Try it
Please reproduce, exactly and with nothing else, every line from the one containing "match dict_get d k with Some _" through the last line of the records below.
◆ ◆ ◆
(** * threads-affiliate-bot: the Publisher and the Insight Logger

    A shallow embedding of [bot/scripts/post_to_threads.py] and
    [bot/scripts/log_insights.py].

    Both scripts are straight-line glue around two outside services, the
    spreadsheet client library and the platform's REST interface.  Every
    call into one of them is a call to an oracle held in an environment
    record; the scripts themselves are state-passing functions over a world
    that carries the worksheet, the chronological trace of what the script
    did, and the counters the oracles are indexed by.

    Conventions.
    - A Python value coming out of JSON or out of a sheet cell is a [json].
      Numbers are integers ([Z]); the metrics are counts, and fractional
      numbers are left out of the model.
    - A character is a code point below 256.
    - [None] is [JNull]; a function that returns "a value or None" returns
      [json], and "a dict or None" [option dict].
    - Diagnostics printed on the way are not part of the trace, except the
      two lines the callers of the Publisher act on: the report of a row
      without content and the final JSON summary. *)

From Stdlib Require Import List String Ascii ZArith Bool Arith Lia.
From Stdlib Require Import DecimalString.
Import ListNotations.

Local Open Scope string_scope.
Local Open Scope Z_scope.


(* ===================================================================== *)
(** * Python values *)
(* ===================================================================== *)

Module Py.

#[warnings="-register-all"]
Inductive json : Type :=
| JNull
| JBool (b : bool)
| JNum (n : Z)
| JStr (s : string)
| JArr (items : list json)
| JObj (fields : list (string * json)).

(** A Python [dict] with string keys, in insertion order. *)
Definition dict := list (string * json).

(** [bool(v)]: what [if v:] tests. *)
Definition truthy (v : json) : bool :=
  match v with
  | JNull => false
  | JBool b => b
  | JNum n => negb (n =? 0)
  | JStr s => negb (s =? "")%string
  | JArr items => match items with [] => false | _ => true end
  | JObj fields => match fields with [] => false | _ => true end
  end.

(** [v == s] for a [str] [s]: only an equal string compares equal. *)
Definition is_str (v : json) (s : string) : bool :=
  match v with
  | JStr t => (t =? s)%string
  | _ => false
  end.

(** [d.get(k)] as an option, [k in d], [d.get(k, default)], [d[k] = v]. *)
Fixpoint dict_get (d : dict) (k : string) : option json :=
  match d with
  | [] => None
  | (k', v) :: rest => if (k' =? k)%string then Some v else dict_get rest k
  end.

Definition dict_has (d : dict) (k : string) : bool :=
  match dict_get d k with Some _ => true | None => false end.

Definition get_or (d : dict) (k : string) (default : json) : json :=
  match dict_get d k with Some v => v | None => default end.

Fixpoint dict_set (d : dict) (k : string) (v : json) : dict :=
  match d with
  | [] => [(k, v)]
  | (k', v') :: rest =>
      if (k' =? k)%string then (k', v) :: rest else (k', v') :: dict_set rest k v
  end.

(** [v.get(k, default)] on any value: it raises ([None]) unless [v] is a
    dict. *)
Definition py_get (v : json) (k : string) (default : json) : option json :=
  match v with
  | JObj d => Some (get_or d k default)
  | _ => None
  end.

(** [s.upper()] on the ASCII letters. *)
Definition upper_char (c : ascii) : ascii :=
  let n := nat_of_ascii c in
  if ((97 <=? n) && (n <=? 122))%nat then ascii_of_nat (n - 32) else c.

Fixpoint upper (s : string) : string :=
  match s with
  | EmptyString => EmptyString
  | String c rest => String (upper_char c) (upper rest)
  end.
◆ ◆ ◆
Answer to the exercise
  match dict_get d k with Some _ => true | None => false end.

Definition get_or (d : dict) (k : string) (default : json) : json :=
  match dict_get d k with Some v => v | None => default end.

Fixpoint dict_set (d : dict) (k : string) (v : json) : dict :=
  match d with
  | [] => [(k, v)]
  | (k', v') :: rest =>
      if (k' =? k)%string then (k', v) :: rest else (k', v') :: dict_set rest k v
  end.

(** [v.get(k, default)] on any value: it raises ([None]) unless [v] is a
    dict. *)
Definition py_get (v : json) (k : string) (default : json) : option json :=
  match v with
  | JObj d => Some (get_or d k default)
  | _ => None
  end.

(** [s.upper()] on the ASCII letters. *)
Definition upper_char (c : ascii) : ascii :=
  let n := nat_of_ascii c in
  if ((97 <=? n) && (n <=? 122))%nat then ascii_of_nat (n - 32) else c.

Fixpoint upper (s : string) : string :=
  match s with
  | EmptyString => EmptyString
  | String c rest => String (upper_char c) (upper rest)
  end.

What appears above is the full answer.